Your objective:
For the entries below, the expected answer is the line with "written n (reply_text", the line with "- unfold reply_text", and every line between them, exactly as written, and nothing more.

Extracted data:
Lemma emit_run n w t err s :
  written n w s -> (length w + length t < n)%nat ->
  exists o, emit t err s = (with_out o (length w + length t) s, inr tt) /\
    written n (w ++ t) (with_out o (length w + length t) s).
Proof.
  intros (Hn & Hp & Hw) Hl. unfold emit. rewrite Hn, Hp. unfold snprintf_out.
  destruct (Z.leb_spec (Z.of_nat n - Z.of_nat (length w)) 0); [lia|]. rewrite (take_ge t) by lia.
  destruct (Nat.ltb_spec n (length w + length (t ++ [NUL]))) as [Hb|_];
    [rewrite length_app in Hb; cbn in Hb; lia|]. rewrite orb_false_r.
  destruct (Nat.leb_spec n (length w + length t)); [lia|]. eexists. split; [done|].
  unfold written, with_out. cbn. rewrite length_inserts, length_app. repeat split; [done|].
  rewrite <- (take_drop (length w) (out s)), Hw.
  destruct (cut_at (length t + 1) (drop (length w) (out s))) as (x & z & Hx & Hxl & _);
    [rewrite length_drop; lia|].
  rewrite Hx, inserts_middle by (rewrite ?length_app; cbn; lia).
  rewrite <- app_assoc, app_assoc. apply take_app_length'. by rewrite length_app.
Qed.

Definition texts (l : list (bytes * Z)) : bytes := concat (fst <$> l).

Lemma emit_all_run n w l s :
  written n w s -> (length w + length (texts l) < n)%nat ->
  exists o, emit_all l s = (with_out o (length w + length (texts l)) s, inr tt) /\
    written n (w ++ texts l) (with_out o (length w + length (texts l)) s).
Proof.
  revert w s. induction l as [|[t err] l IH]; intros w s Hw Hl.
  - exists (out s). unfold texts. cbn. rewrite app_nil_r, Nat.add_0_r.
    destruct Hw as (Hn & Hp & Ht). unfold with_out. rewrite <- Hp. by destruct s.
  - unfold texts in *. cbn [fmap list_fmap concat fst emit_all] in *. rewrite length_app in *.
    destruct (emit_run n w t err s) as (o & E & Hw'); [done|lia|].
    unfold mbind, M_bind. rewrite E.
    destruct (IH (w ++ t) (with_out o (length w + length t) s)) as (o' & E' & Hw'');
      [done|rewrite length_app; lia|].
    rewrite length_app, <- Nat.add_assoc, <- app_assoc in *. exists o'. by rewrite E'.
Qed.

(** The document a successful request answers with. *)
Definition reply_text (iid : Z) (img_md5 fp sz : bytes) : bytes :=
  texts prologue_parts ++ texts (epilogue_parts iid img_md5 fp sz).

Section results.
Context (cfg : IDFSConfig) (decode_image : bytes -> option (Z * Z)).

Lemma reply_for_run e n type data s r fp sz :
  let iid := Qmd5.MD5Bits64 (md5_ctx e) data in
  let img_md5 := Md5Class.md5 (md5_obj e) data in
  written n (texts prologue_parts) s ->
  find_or_store cfg decode_image e type iid data s = (r, inr (fp, sz)) ->
  out r = out s -> pos r = pos s ->
  (length (reply_text iid img_md5 fp sz) < n)%nat ->
  exists o, reply_for cfg decode_image e type data s =
    (with_out o (length (reply_text iid img_md5 fp sz)) r, inr tt) /\
    written n (reply_text iid img_md5 fp sz) (with_out o (length (reply_text iid img_md5 fp sz)) r).
Proof.
  intros iid img_md5 (Hn & Hp & Ht) Hf Ho Hpr Hl. unfold reply_for, mbind, M_bind. fold iid img_md5.
  rewrite Hf. cbn [fst snd].
  destruct (emit_all_run n (texts prologue_parts) (epilogue_parts iid img_md5 fp sz) r)
    as (o & E & Hw).
  - unfold written. rewrite Ho, Hpr. done.
  - unfold reply_text in Hl. rewrite length_app in Hl. lia.
  - exists o. unfold reply_text, epilogue. rewrite length_app. by rewrite E.
Qed.

(** ** The two outcomes of a lookup *)

Lemma find_or_store_found e type iid data s d1 b c1 c2 d2 :
  let id := cstr (q_to_string iid) in
  exists_ (mongo_img_collection_ cfg) (str "imgid") id (db s) = (true, d1) ->
  select2 (mongo_img_collection_ cfg) (str "imgid") id (str "imgpath") [] (str "imgsize") [] d1 =
    (b, c1, c2, d2) ->
  find_or_store cfg decode_image e type iid data s =
  (mkSrv (disk s) d2 false (out s) (pos s) (overrun s), inr (c1, c2)).
Proof.
  intros id Hex Hsel. unfold find_or_store, mbind, M_bind, lock, on_db, unlock. cbn [db disk out pos mongo_mutex_].
  fold id. rewrite Hex. cbn [db disk out pos mongo_mutex_]. rewrite Hsel. by destruct b.
Qed.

Solution:
    written n (reply_text iid img_md5 fp sz) (with_out o (length (reply_text iid img_md5 fp sz)) r).
Proof.
  intros iid img_md5 (Hn & Hp & Ht) Hf Ho Hpr Hl. unfold reply_for, mbind, M_bind. fold iid img_md5.
  rewrite Hf. cbn [fst snd].
  destruct (emit_all_run n (texts prologue_parts) (epilogue_parts iid img_md5 fp sz) r)
    as (o & E & Hw).
  - unfold written. rewrite Ho, Hpr. done.
  - unfold reply_text in Hl. rewrite length_app in Hl. lia.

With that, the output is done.